His major victories included the:
- 2007 Awapuni Gold Cup (Bruce Herd, 59kg) from All Square and Arabian Nights.
- 2008 Awapuni Gold Cup (Bruce Herd, 59) from Chettak and Butch James.
- 2010 Awapuni Gold Cup (Samantha Collett, 58) from Manonamission and Red Ruler.
- 2007 International Stakes (Opie Bosson, 59) from Sharvasti and Kingsinga.
- 2008 New Zealand Stakes (Bruce Herd, 59) from Ombre Rose and Dezigna.
- 2007 Otaki-Maori Weight for Age (Bruce Herd) from Jokers Wild and Shinzig.
- 2007 Thorndon Mile (Opie Bosson, 57) from Pins 'N' Needles and Bonjour.
- 2009 Thorndon Mile (David Walsh, 58) from Striker and Cuminate.
- 2007 Zabeel Classic (Bruce Herd, 59) from Xcellent and Dezigna.

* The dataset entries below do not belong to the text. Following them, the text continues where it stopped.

(* ===== verification/Compact.v ===== *)
(** * Compaction (internal/tsdb/compact/compact.go, and its use in internal/tsdb/db)

    The planner that picks a run of same-level blocks, the merge of their series
    and samples, and the swap of the sources for the merged block.  A block is
    known by its meta and its reader, which are an interface here: [Meta],
    [Series] and [SamplesFor] of block.Block. *)

From Stdlib Require Import ZArith Lia.
From Stdlib Require Import (notations) String.
From stdpp Require Import base sorting gmap numbers list.
From S2P Require Import Prelude Gostring Tsdb HeadSeries.

(** ** Blocks *)

Record BStats := MkBStats { bs_Series : Z; bs_Samples : Z; bs_Chunks : Z }.

Record Meta := MkMeta {
  bm_ULID : Z;             (* a ULID compares as a number *)
  bm_Version : Z;
  bm_MinTime : Z;
  bm_MaxTime : Z;
  bm_Stats : BStats;
  bm_Level : Z;
  bm_Sources : list Z;
  bm_ResolutionS : Z;
}.

(** A block open for reading; [E] is what reading can fail with. *)
Class BlockReader (B E : Type) := {
  b_Meta : B -> Meta;
  b_Series : B -> list SeriesRef;
  b_SamplesFor : B -> gostring -> result E (list (Z * Z));
}.

(** ** The planner *)

Definition DefaultMinBlocks : Z := 3.
Definition DefaultMaxBlockRange : Z := 54 * 60 * 60 * 1000000000.

Record COptions := MkCOptions { co_MinBlocks : Z; co_MaxBlockRange : Z }.

Definition setDefaults (o : COptions) : COptions :=
  MkCOptions (if co_MinBlocks o <=? 0 then DefaultMinBlocks else co_MinBlocks o)
    (if co_MaxBlockRange o <=? 0 then DefaultMaxBlockRange else co_MaxBlockRange o).

(** [Duration.Milliseconds]. *)
Definition Milliseconds (d : Z) : Z := Z.quot d 1000000.

Record Plan (B : Type) := MkPlan { p_Sources : list B; p_Level : Z }.
Arguments MkPlan {B}. Arguments p_Sources {B}. Arguments p_Level {B}.

Section Planner.
Context {B E : Type} `{BlockReader B E}.

Abbreviation minTime b := (bm_MinTime (b_Meta b)).
Abbreviation maxTime b := (bm_MaxTime (b_Meta b)).
Abbreviation level b := (bm_Level (b_Meta b)).
Abbreviation resolution b := (bm_ResolutionS (b_Meta b)).
Abbreviation ulid b := (bm_ULID (b_Meta b)).

Definition block_le (a b : B) : Prop :=
  minTime a < minTime b \/ (minTime a = minTime b /\ ulid a <= ulid b).
#[export] Instance block_le_dec : RelDecision block_le.
Proof. intros a b. unfold block_le. apply _. Defined.

Definition sortBlocks (bs : list B) : list B := merge_sort block_le bs.

Definition Span (p : Plan B) : option (Z * Z) :=
  match p_Sources p with
  | [] => None   (* an index out of range: a plan has sources *)
  | b :: rest =>
      Some (foldl (fun acc b => (Z.min acc.1 (minTime b), Z.max acc.2 (maxTime b))) (minTime b, maxTime b) rest)
  end.

(** The inner loop: the run so far, and the blocks after it. *)
Fixpoint grow (minBlocks maxRange lv res minT maxT : Z) (run_ rest : list B) : option (list B) :=
  match rest with
  | [] => None
  | next :: rest' =>
      if negb (level next =? lv) || negb (resolution next =? res)
      then grow minBlocks maxRange lv res minT maxT run_ rest'
      else if maxRange <? int64 (Z.max maxT (maxTime next) - minT) then None
      else
        let run_ := run_ ++ [next] in
        if minBlocks <=? Z.of_nat (length run_) then Some run_
        else grow minBlocks maxRange lv res minT (Z.max maxT (maxTime next)) run_ rest'
  end.

Fixpoint plan_from (minBlocks maxRange : Z) (sorted : list B) : option (Plan B) :=
  match sorted with
  | [] => None
  | b :: rest =>
      match grow minBlocks maxRange (level b) (resolution b) (minTime b) (maxTime b) [b] rest with
      | Some run_ => Some (MkPlan run_ (level b + 1))
      | None => plan_from minBlocks maxRange rest
      end
  end.

Definition Next_ (blocks : list B) (opts : COptions) : option (Plan B) :=
  let opts := setDefaults opts in
  plan_from (co_MinBlocks opts) (Milliseconds (co_MaxBlockRange opts)) (sortBlocks blocks).

(** ** The merge *)

(** The first list head with the smallest key. *)
Fixpoint smallest (lists : list (list SeriesRef)) : option SeriesRef :=
  match lists with
  | [] => None
  | [] :: rest => smallest rest
  | (r :: _) :: rest =>
      match smallest rest with
      | Some r' => if decide (str_lt (Key r') (Key r)) then Some r' else Some r
      | None => Some r
      end
  end.

Definition step_past (key : gostring) (l : list SeriesRef) : list SeriesRef :=
  match l with r :: l' => if decide (Key r = key) then l' else l | [] => [] end.

Fixpoint merged_loop (fuel : nat) (lists : list (list SeriesRef)) : list SeriesRef :=
  match fuel with
  | O => []
  | S fuel' =>
      match smallest lists with
      | None => []
      | Some r => r :: merged_loop fuel' (step_past (Key r) <$> lists)
      end
  end.

Definition mergedSeries (sources : list B) : list SeriesRef :=
  let lists := b_Series <$> sources in
  merged_loop (S (sum_list (length <$> lists))) lists.

(** Samples of one source behind those gathered so far. *)
Fixpoint take_newer (out samples : list (Z * Z)) : list (Z * Z) :=
  match samples with
  | [] => out
  | s :: rest =>
      match last out with
      | Some l => if s.1 <=? l.1 then take_newer out rest else take_newer (out ++ [s]) rest
      | None => take_newer (out ++ [s]) rest
      end
  end.

Fixpoint gather_loop (sources : list B) (key : gostring) (out : list (Z * Z)) : result E (list (Z * Z)) :=
  match sources with
  | [] => Ok out
  | b :: rest => match b_SamplesFor b key with
                 | Err e => Err e
                 | Ok samples => gather_loop rest key (take_newer out samples)
                 end
  end.
Definition gather (sources : list B) (key : gostring) : result E (list (Z * Z)) := gather_loop sources key [].

(** What [merge] hands to the block writer. *)
Fixpoint merge_loop (sources : list B) (refs : list SeriesRef) : result E (list (SeriesRef * list (Z * Z))) :=
  match refs with
  | [] => Ok []
  | ref :: rest =>
      match gather sources (Key ref) with
      | Err e => Err e
      | Ok samples =>
          match merge_loop sources rest with
          | Err e => Err e
          | Ok out => Ok (match samples with [] => out | _ => (ref, samples) :: out end)
          end
      end
  end.
Definition merge_content (p : Plan B) : result E (list (SeriesRef * list (Z * Z))) :=
  merge_loop (p_Sources p) (mergedSeries (p_Sources p)).

(** ** In the database *)

Definition is_source (p : Plan B) (b : B) : bool := existsb (fun s => ulid s =? ulid b) (p_Sources p).

(** [DB.Compact]'s swap. *)
Definition swap (p : Plan B) (merged : B) (blocks : list B) : list B :=
  sortBlocks (filter (fun b => is_source p b = false) blocks ++ [merged]).

(** [dropSuperseded]: the blocks no other block was merged from. *)
Definition dropSuperseded (blocks : list B) : list B :=
  let superseded := blocks ≫= fun b => bm_Sources (b_Meta b) in
  filter (fun b => ulid b ∉ superseded) blocks.

(** [ApplyRetention]'s first rule. *)
Definition retain (cutoff : Z) (blocks : list B) : list B := filter (fun b => ~ maxTime b < cutoff) blocks.
End Planner.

As well as winning the Awapuni Gold Cup three times, Sir Slick was also second to MacO'Reilly in 2009.

While not winning outside of New Zealand, he ran third in the 2009 Doomben Cup in Australia and ran fifth in the Singapore International Cup. His most recognised achievement involves being awarded the title of New Zealand's Champion Middle Distance Racehorse of the year 2006/07. In that season he was also voted as the Most Popular Horse of the season, and he was runner-up in the overall Horse of the Year voting.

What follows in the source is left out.